===== SOURCE MATERIAL
(** Once the key is resolved and both second-stage calls have succeeded,
    [getWeatherForecast] depends on the details reply alone, which it awaits
    without a signal. *)
Lemma getWeatherForecast_details_stage
    (net : provider) (lat lon days locationKey current forecast : value)
    (w wk wp : world) (r : response) :
  getLocationKey net lat lon w = (Ok locationKey, wk) ->
  promise_all (getCurrentConditions net locationKey)
              (getForecast net locationKey (default_param days (VNum (of_Z 5)))) wk =
    (Ok (current, forecast), wp) ->
  answer (net (LocationDetails locationKey)) = Responds r ->
  getWeatherForecast net lat lon days w =
    (if ok r then
       match json r with
       | Some location =>
           Ok (VObj [("location", location); ("current", current); ("forecast", forecast)])
       | None => Err JsonError
       end
     else Err (LocationDetailsFailed (status r)),
     World (now wp + latency (net (LocationDetails locationKey))
            + (if ok r then body_ms r else 0))%N
           (calls wp ++ [Request (LocationDetails locationKey) false])).
Proof.
  intros Hkey Hall Hans. unfold getWeatherForecast. cbv zeta.
  unfold bind at 1. rewrite Hkey. unfold bind at 1. rewrite Hall.
  unfold bind at 1. rewrite (fetch_unbounded _ _ _ wp Hans).
  destruct (ok r); [|rewrite N.add_0_r; reflexivity]. cbn [negb]. unfold_monad.
  destruct (json r); reflexivity.
Qed.

(** The failure of C7 as stated: the location-details request is answered
    401 with the body "Api Authorization failed"; [getWeatherForecast] fails
    with an error that carries the status code, and neither the body nor
    the status text. *)
Lemma getWeatherForecast_details_401_drops_body :
  fst (getWeatherForecast
         (Scenario.serving Scenario.current_ok (Scenario.forecast_ok Scenario.five_days)
            (Outcome 30 (Responds Scenario.unauthorized)))
         NAIROBI_LAT NAIROBI_LON (VNum (of_Z 5)) Scenario.start) =
    Err (LocationDetailsFailed 401) /\
  ~ carries_status_and_detail Scenario.unauthorized (LocationDetailsFailed 401).
Proof.
  split.
  - vm_compute. reflexivity.
  - intros (_ & _ & Hbody & _).
    assert (H : carried_detail (LocationDetailsFailed 401) = Some (text Scenario.unauthorized))
      by (apply Hbody; discriminate).
    discriminate H.
Qed.

(** C7 (amended). A timely non-success reply to the location-key, the
    current-conditions or the forecast request makes the method fail with an
    [UpstreamError] that carries the status code and the response body, or
    the status text when the body is empty.  A non-success reply to the
    location-details request of [getWeatherForecast] makes it fail with an
    [UpstreamError] that carries the status code only.  In every case a 401
    reply yields an [UpstreamError] with status code 401. *)
Theorem non_success_status_is_upstream_error
    (net : provider) (r : response) (w : world) :
  ok r = false ->
  (forall lat lon,
     finite_in (-90) 90 lat -> finite_in (-180) 180 lon ->
     responds_in_time net (GeopositionSearch lat lon) r ->
     exists e, fst (getLocationKey net lat lon w) = Err e /\
               carries_status_and_detail r e) /\
  (forall locationKey,
     valid_key locationKey ->
     responds_in_time net (CurrentConditions locationKey) r ->
     exists e, fst (getCurrentConditions net locationKey w) = Err e /\
               carries_status_and_detail r e) /\
  (forall locationKey days,
     valid_key locationKey -> finite_in 1 15 days ->
     responds_in_time net (DailyForecast days locationKey) r ->
     exists e, fst (getForecast net locationKey days w) = Err e /\
               carries_status_and_detail r e) /\
  (forall lat lon days locationKey current forecast wk wp,
     getLocationKey net lat lon w = (Ok locationKey, wk) ->
     promise_all (getCurrentConditions net locationKey)
                 (getForecast net locationKey (default_param days (VNum (of_Z 5)))) wk =
       (Ok (current, forecast), wp) ->
     answer (net (LocationDetails locationKey)) = Responds r ->
     exists e, fst (getWeatherForecast net lat lon days w) = Err e /\
               kind e = UpstreamError /\
               carried_status e = Some (status r) /\
               carried_detail e = None).
Proof.
  intros Hok. repeat split.
  - intros lat lon Hlat Hlon Hnet. eexists. split.
    + apply (getLocationKey_non_success net lat lon r w Hlat Hlon Hnet Hok).
    + apply ApiError_carries.
  - intros locationKey Hkey Hnet. eexists. split.
    + apply (getCurrentConditions_non_success net locationKey r w Hkey Hnet Hok).
    + apply ApiError_carries.
  - intros locationKey days Hkey Hin Hnet. eexists. split.
    + apply (getForecast_non_success net locationKey days r w Hkey Hin Hnet Hok).
    + apply ApiError_carries.
  - intros lat lon days locationKey current forecast wk wp Hk Hall Hans.
    rewrite (getWeatherForecast_details_stage net lat lon days locationKey current forecast
               w wk wp r Hk Hall Hans), Hok.
    exists (LocationDetailsFailed (status r)). repeat split.
Qed.

Lemma non_success_status_is_upstream_error_witness :
  exists e,
    fst (getForecast
           (Scenario.serving Scenario.current_ok (Outcome 30 (Responds Scenario.unauthorized))
              (Scenario.details_ok 60))
           Scenario.key (VNum (of_Z 5)) Scenario.start) = Err e /\
    carries_status_and_detail Scenario.unauthorized e.
Proof.
  apply (non_success_status_is_upstream_error
           (Scenario.serving Scenario.current_ok (Outcome 30 (Responds Scenario.unauthorized))
              (Scenario.details_ok 60))
           Scenario.unauthorized Scenario.start).
  - reflexivity.
  - exists "224758". split; [reflexivity | discriminate].
  - exists (inject_Z 5). split; [reflexivity|]. split; discriminate.
  - split; reflexivity.
Defined.

(** ** The 30-second limit *)

(** A reply that is not there after 30 s makes each of the three methods
    fail with the timeout error, 30 s after the call. *)
Lemma getLocationKey_times_out
    (net : provider) (lat lon : value) (w : world) :
  finite_in (-90) 90 lat -> finite_in (-180) 180 lon ->
  (timeout_ms <= latency (net (GeopositionSearch lat lon)))%N ->
  getLocationKey net lat lon w =
    (Err RequestTimeout,
     World (now w + timeout_ms)%N (calls w ++ [Request (GeopositionSearch lat lon) true])).
Proof.
  intros Hlat Hlon Hlate. unfold getLocationKey.
  apply (invalid_coordinate_false_iff 90) in Hlat.
  apply (invalid_coordinate_false_iff 180) in Hlon.
  rewrite Hlat, Hlon. unfold_monad. rewrite (fetch_late _ _ w Hlate). reflexivity.
Qed.

Lemma getCurrentConditions_times_out
    (net : provider) (locationKey : value) (w : world) :
  valid_key locationKey ->
  (timeout_ms <= latency (net (CurrentConditions locationKey)))%N ->
  getCurrentConditions net locationKey w =
    (Err RequestTimeout,
     World (now w + timeout_ms)%N (calls w ++ [Request (CurrentConditions locationKey) true])).
Proof.
  intros Hkey Hlate. unfold getCurrentConditions.
  rewrite (invalid_key_valid _ Hkey). unfold_monad.
  rewrite (fetch_late _ _ w Hlate). reflexivity.
Qed.

Lemma getForecast_times_out
    (net : provider) (locationKey days : value) (w : world) :
  valid_key locationKey -> finite_in 1 15 days ->
  (timeout_ms <= latency (net (DailyForecast days locationKey)))%N ->
  getForecast net locationKey days w =
    (Err RequestTimeout,
     World (now w + timeout_ms)%N
           (calls w ++ [Request (DailyForecast days locationKey) true])).
Proof.
  intros Hkey Hin Hlate. unfold getForecast.
  rewrite (finite_in_not_undefined _ _ _ Hin), (invalid_key_valid _ Hkey),
    (invalid_days_inside _ Hin).
  unfold_monad. rewrite (fetch_late _ _ w Hlate). reflexivity.
Qed.

(** The location-details request of [getWeatherForecast] carries no signal:
    whatever the latency of a 2xx JSON reply, the bundle is returned once
    it arrives, and never the timeout error. *)
Lemma getWeatherForecast_details_unbounded
    (net : provider) (lat lon days locationKey current forecast location : value)
    (w wk wp : world) (r : response) :
  getLocationKey net lat lon w = (Ok locationKey, wk) ->
  promise_all (getCurrentConditions net locationKey)
              (getForecast net locationKey (default_param days (VNum (of_Z 5)))) wk =
    (Ok (current, forecast), wp) ->
  answer (net (LocationDetails locationKey)) = Responds r ->
  ok r = true ->
  json r = Some location ->
  getWeatherForecast net lat lon days w =
    (Ok (VObj [("location", location); ("current", current); ("forecast", forecast)]),
     World (now wp + latency (net (LocationDetails locationKey)) + body_ms r)%N
           (calls wp ++ [Request (LocationDetails locationKey) false])).
Proof.
  intros Hk Hall Hans Hok Hjson.
  rewrite (getWeatherForecast_details_stage net lat lon days locationKey current forecast
             w wk wp r Hk Hall Hans), Hok, Hjson.
  reflexivity.
Qed.

(** C2 (the code departs from it). The location-details reply takes 60 s.
    [getWeatherForecast] does not fail with the timeout error 30 s after
    that request: it waits the whole minute and returns the bundle, the
    clock standing at 120 + 95 + 60000 ms.  The request went out without an
    abort signal, unlike the three before it. *)
Theorem getWeatherForecast_details_exceeds_limit :
  getWeatherForecast
    (Scenario.serving Scenario.current_ok (Scenario.forecast_ok Scenario.five_days)
       (Scenario.details_ok 60000))
    NAIROBI_LAT NAIROBI_LON (VNum (of_Z 5)) Scenario.start =
  (Ok (Typed.bundle Scenario.nairobi (Scenario.observation None) Scenario.five_days),
   World 60215 [Request (GeopositionSearch NAIROBI_LAT NAIROBI_LON) true;
                Request (CurrentConditions Scenario.key) true;
                Request (DailyForecast (VNum (of_Z 5)) Scenario.key) true;
                Request (LocationDetails Scenario.key) false]).
Proof. vm_compute. reflexivity. Qed.

(** ** Shaping the current conditions *)

(** The failure of C8 as stated: [PrecipitationType] is present and is the
    empty string; the document carries ["none"], not that value. *)
Lemma shapeCurrentConditionsResponse_empty_type_replaced :
  get (Typed.conditions (Scenario.observation (Some ""))) "PrecipitationType" = Ok (VStr "") /\
  exists doc,
    shapeCurrentConditionsResponse NAIROBI_LAT NAIROBI_LON
      (Typed.conditions (Scenario.observation (Some ""))) = Ok doc /\
    path doc ["current"; "precipitation_type"] = Ok (VStr "none").
Proof.
  split; [reflexivity|]. eexists. split; vm_compute; reflexivity.
Qed.

(** C8 (amended). For conditions of the declared type,
    [shapeCurrentConditionsResponse] produces a document whose
    [precipitation_type] is the literal ["none"] when [PrecipitationType] is
    absent or is the empty string, and is the value of [PrecipitationType]
    when that is present and not empty. *)
Theorem shapeCurrentConditionsResponse_precipitation_type
    (lat lon : value) (c : Typed.AccuWeatherCurrentConditions) :
  exists doc,
    shapeCurrentConditionsResponse lat lon (Typed.conditions c) = Ok doc /\
    (Typed.PrecipitationType c = None ->
     path doc ["current"; "precipitation_type"] = Ok (VStr "none")) /\
    (Typed.PrecipitationType c = Some "" ->
     path doc ["current"; "precipitation_type"] = Ok (VStr "none")) /\
    (forall s, Typed.PrecipitationType c = Some s -> s <> "" ->
     path doc ["current"; "precipitation_type"] = Ok (VStr s)).
Proof.
  destruct c as [observed metric imperial wtext icon humidity speed degrees localized
                 ptype has].
  destruct ptype as [s|]; eexists; (split; [reflexivity|]); cbn;
    repeat split; try discriminate; try reflexivity.
  - intros H. injection H as ->. reflexivity.
  - intros s' H Hne. injection H as ->.
    unfold or_else. cbn. apply String.eqb_neq in Hne. rewrite Hne. reflexivity.
Qed.

Lemma shapeCurrentConditionsResponse_precipitation_type_witness :
  exists doc,
    shapeCurrentConditionsResponse NAIROBI_LAT NAIROBI_LON
      (Typed.conditions (Scenario.observation (Some "Rain"))) = Ok doc /\
    path doc ["current"; "precipitation_type"] = Ok (VStr "Rain").
Proof.
  destruct (shapeCurrentConditionsResponse_precipitation_type NAIROBI_LAT NAIROBI_LON
              (Scenario.observation (Some "Rain"))) as [doc [Hdoc [_ [_ Hpresent]]]].
  exists doc. split; [exact Hdoc|].
  apply Hpresent; [reflexivity | discriminate].
Defined.

(** ** Shaping the forecast *)

Lemma digit_is_not_T (c : ascii) : is_digit c = true -> Ascii.eqb c "T" = false.
Proof.
  destruct c as [[] [] [] [] [] [] [] []]; cbn; intros H;
    try reflexivity; discriminate H.
Qed.

Lemma dash_is_not_T (c : ascii) : Ascii.eqb c "-" = true -> Ascii.eqb c "T" = false.
Proof. intros H. apply Ascii.eqb_eq in H. subst c. reflexivity. Qed.

Lemma calendar_date_free_of_T (d : string) :
  is_calendar_date d = true -> free_of_T d = true.
Proof.
  unfold is_calendar_date.
  destruct d as [|c1 [|c2 [|c3 [|c4 [|c5 [|c6 [|c7 [|c8 [|c9 [|c10 [|c11 d]]]]]]]]]]];
    cbn [list_ascii_of_string]; try discriminate.
  intros H. do 9 (apply andb_true_iff in H; destruct H as [H ?]).
  cbn [free_of_T].
  repeat match goal with
         | Hd : is_digit ?c = true |- _ => rewrite (digit_is_not_T c Hd); clear Hd
         | Hd : Ascii.eqb ?c "-" = true |- _ => rewrite (dash_is_not_T c Hd); clear Hd
         end.
  reflexivity.
Qed.

(** Splitting at [T] a string whose first [T] comes right after [d]. *)
Lemma split_after_prefix (d t : string) :
  free_of_T d = true ->
  split "T" (d ++ String "T" t)%string = d :: split "T" t.
Proof.
  induction d as [|c d IH]; cbn [free_of_T append split]; intros H.
  - reflexivity.
  - apply andb_true_iff in H. destruct H as [Hc Hd].
    apply negb_true_iff in Hc. rewrite Hc, (IH Hd). reflexivity.
Qed.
==========
▶ _YOUR GOAL_
Find the number of lines in the entries above that hold the string "code", and write only that number.

▶ _SOLUTION TO THIS PROBLEM_
5